Additionally only for the product Commission Service:

  • Two factor authentication is implemented. (RSA token + Pin) to access production environment
  • RSA token access is reviewed in quarterly basis by Senior VP of SaaS operations.

3. Access control to data

Measures to ensure that persons authorized to use a data processing system have access only to those data they are authorized to access, and that personal data cannot be read, copied, altered or removed without authorization during processing, use and after recording:

  • Access is role based. Only SaaS Operation and production support team have access to the production environment.
  • All individuals having access to the production environment are authorized and approved by appropriate persons.
  • Incident management policy is implemented. Root cause analysis is done on any reported incidents and appropriate actions are taken to remediate the incident.

Additionally only for the product Commission Service:

  • Two factor authentications is implemented. (RSA token + Pin) to access production environment
  • RSA token access is reviewed in quarterly basis by Senior VP of SaaS operations.

4. Disclosure control

Measures to ensure that personal data cannot be read, copied, altered or removed without authorization during electronic transfer or transport or while being recorded onto data storage media, and that it is possible to ascertain and check which bodies are to be transferred personal data using data transmission facilities:

Only for the product Commission Service:

Data is encrypted at all stages – In transit, Storage and at rest.

5. Input control

Measures to ensure that it is possible after the fact to check and ascertain whether personal data have been entered into, altered or removed from data processing systems and if so, by whom:

Logging is activated and all data actions are logged.

6. Job control.
Measures to ensure that personal data processed on behalf of others are processed strictly in compliance with the controller’s instructions:

All data processed by data importer are in strict compliance with the contract and agreement signed with the customers.

7. Availability control
Measures to ensure that personal data are protected against accidental destruction or loss:

Regular backups and data replication between data centers are done in periodic manner to safeguard the data. Furthermore, BCP/DR plan is implemented to recover and restore the data during any kind of disaster.

8. Separation control
Measures to ensure that data collected for different purposes can be processed separately:

In multi-tenant environment, each customer’s data are logically segregated/separated. For the product Commission Service this is accomplished using Oracle VPD technology.

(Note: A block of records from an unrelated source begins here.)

(** The combinations in the order of the three nested loops. *)
Definition combinations (cfg : config) : list combination :=
  flat_map (fun base_url =>
    flat_map (fun endpoint =>
      flat_map (fun hdrs => [(base_url, endpoint, hdrs)]) (headers_options cfg))
      endpoint_options)
    base_urls.

Definition combination_url (c : combination) : string :=
  let '(base_url, endpoint, _) := c in base_url ++ endpoint.

Definition combination_headers (c : combination) : headers :=
  let '(_, _, hdrs) := c in hdrs.

Definition combination_request (c : combination) : request :=
  probe_request (combination_url c) (combination_headers c).

(** An answer the loop recovers from: a transport failure, or a status
    other than 200. *)
Definition recoverable (answer : http_outcome) : bool :=
  match answer with
  | RequestRaises e => is_RequestException e
  | Response status_code _ _ => negb (status_code =? 200)
  end.

(** How one attempt ends, given the answer to its request: [Ret None] goes
    on to the next combination, [Ret (Some r)] returns [r], [Raise e] leaves
    the prober with [e]. *)
Definition attempt_outcome (c : combination) (answer : http_outcome) : outcome (option probe_result) :=
  let swallow e := if is_RequestException e then Ret None else Raise e in
  match answer with
  | RequestRaises e => swallow e
  | Response status_code _ json =>
      if status_code =? 200 then
        match json with
        | Raise e => swallow e
        | Ret data =>
            match received_count data with
            | Raise e => swallow e
            | Ret _ => Ret (Some (ProbeSuccess (combination_url c) (combination_headers c) data))
            end
        end
      else Ret None
  end.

ATTACHMENT 2 to the DATA PROCESSING ADDENDUM
Details of the Personal Data and processing activities

(a)  The personal data comprises: the electronic data submitted by Customer to the On-Demand Services. Personal data may include, but is not limited to the following categories of data (only applicable if the respective are natural persons):

  • First and last name,
  • Contact information (including postal address, email, phone, fax)
  • Company and/or employer
  • Title and/or position
  • Compensation and salary details
  • additional data as entered by choice of data exporter.

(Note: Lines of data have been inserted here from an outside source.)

(** * WopMars: rule model, persistence session and definition reader

    A shallow embedding of three parts of the workflow engine:
    - [Rule]     : wopmars/models/Rule.py
    - [Session]  : wopmars/main/tagc/framework/bdd/WopMarsSession.py
    - [Reader]   : src/main/fr/tagc/wopmars/framework/parsing/Reader.py

    Python values are modelled by inductive types, Python exceptions by the
    [Raise] constructor of [result]. Strings are strings of ASCII characters. *)

From Stdlib Require Import ZArith Bool List Ascii String Lia.
From stdpp Require Import base option list strings gmap fin_maps.
Import ListNotations.

#[local] Set Warnings "-register-all".
Local Open Scope string_scope.
Local Open Scope Z_scope.

(** ** Python exceptions and results *)

Module Py.

(** A Python scalar: [None], a boolean, an integer or a string. Floating-point
    numbers are outside the model. *)
Inductive scalar : Type :=
  | SNone
  | SBool (b : bool)
  | SInt (z : Z)
  | SStr (s : string).

(** A Python value as a YAML document yields it: a scalar, a list, or a dict
    whose keys are scalars, kept in insertion order with distinct keys. *)
Inductive node : Type :=
  | Scalar (v : scalar)
  | Seq (l : list node)
  | Map (d : list (scalar * node)).

(** [None]. *)
Definition PyNone : node := Scalar SNone.

(** [a == b] on scalars: a boolean equals the integer 0 or 1 that it is. *)
Definition scalar_eqb (a b : scalar) : bool :=
  match a, b with
  | SNone, SNone => true
  | SStr x, SStr y => String.eqb x y
  | SBool x, SBool y => Bool.eqb x y
  | SInt x, SInt y => Z.eqb x y
  | SBool x, SInt y | SInt y, SBool x => Z.eqb y (if x then 1 else 0)
  | _, _ => false
  end.

(** The value of a key in the items of a dict. *)
Fixpoint lookup_item (k : scalar) (d : list (scalar * node)) : option node :=
  match d with
  | [] => None
  | (k', v) :: d' => if scalar_eqb k' k then Some v else lookup_item k d'
  end.

(** [a == b]: lists are equal item by item, dicts when they have the same
    keys with equal values, in any order. *)
Fixpoint node_eqb (a b : node) {struct a} : bool :=
  match a, b with
  | Scalar x, Scalar y => scalar_eqb x y
  | Seq l, Seq l' =>
      (fix items_eqb (l l' : list node) {struct l} : bool :=
         match l, l' with
         | [], [] => true
         | x :: t, y :: t' => node_eqb x y && items_eqb t t'
         | _, _ => false
         end) l l'
  | Map d, Map d' =>
      Nat.eqb (length d) (length d')
      && (fix values_eqb (d : list (scalar * node)) {struct d} : bool :=
            match d with
            | [] => true
            | (k, v) :: t =>
                match lookup_item k d' with
                | Some v' => node_eqb v v'
                | None => false
                end && values_eqb t
            end) d
  | _, _ => false
  end.

(** The two-part message of a [WopMarsException], by the place that raises it;
    the arguments are the values the source interpolates in the text. *)
Inductive message : Type :=
  (* Rule.py, runtime facade *)
  | InputFileNotSpecified (key : string)
  | InputTableNotSpecified (key : string)
  | OutputFileNotSpecified (key : string)
  | OutputTableNotSpecified (key : string)
  (* Rule.py, content of the definition *)
  | InputFileNamesNotCorrect (rule : string)
  | InputTableNamesNotCorrect (rule : string)
  | InputTablenameNotCorrect (rule tablename : string)
  | InputTablenameOfModelNotCorrect (rule tablename : string)
  | OutputFileNamesNotCorrect (rule : string)
  | OutputTableNamesNotCorrect (rule : string)
  | OutputTablenameNotCorrect (rule tablename : string)
  | OptionNamesNotCorrect (rule : string)
  | RequiredOptionNotProvided (option : string)
  (* Reader.py *)
  | RuleDuplicated (rule : string)
  | YamlNotRespected
  | DefinitionFileDoesNotExist (path : string)
  | GrammarRuleLine (line : node)
  | GrammarRuleElement (line rule : node)
  | GrammarFilesOrTables (line rule : node)
  | GrammarFilePath (line rule : node)
  | GrammarModelName (line rule : node)
  | MultipleTools (rule : node)
  | NoTool (rule : node)
  | ClassDoesNotExist (wrapper : string)
  | ModuleNotInPythonpath (wrapper : string)
  | ToolWrapperClassDeclaration
  | DatabaseNotSetUp.

Inductive exn : Type :=
  | WopMarsException (m : message)
  | ValueError
  | TypeError
  | KeyError
  | IndexError
  | AttributeError
  | ImportError
  | OSError
  | UnboundLocalError (variable : string)
  | NameError (name : string)
  | ObjectDeletedError
  | NoResultFound
  | MultipleResultsFound
  | YAMLError.

Inductive result (A : Type) : Type :=
  | Ok (a : A)
  | Raise (e : exn).

Arguments Ok {A} a.
Arguments Raise {A} e.

Definition bind {A B : Type} (m : result A) (k : A -> result B) : result B :=
  match m with
  | Ok a => k a
  | Raise e => Raise e
  end.

(** [for x in l: body(x)] where the body may raise. *)
Fixpoint for_each {A : Type} (body : A -> result unit) (l : list A) : result unit :=
  match l with
  | [] => Ok tt
  | x :: l' => bind (body x) (fun _ => for_each body l')
  end.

(b)  The duration of the processing will be: until the earliest of (i) expiry/termination of the Agreement or (ii) the date upon which processing is no longer necessary for the purposes of either party performing its obligations under the Agreement (to the extent applicable), unless otherwise Agreed in writing;

(c)  The processing will comprise: the activities set out under the Services ordered section of the order form (sometimes termed Schedule) to the Agreement;

(d)  The purpose(s) of the processing is/ are as necessary for the provision of the Services.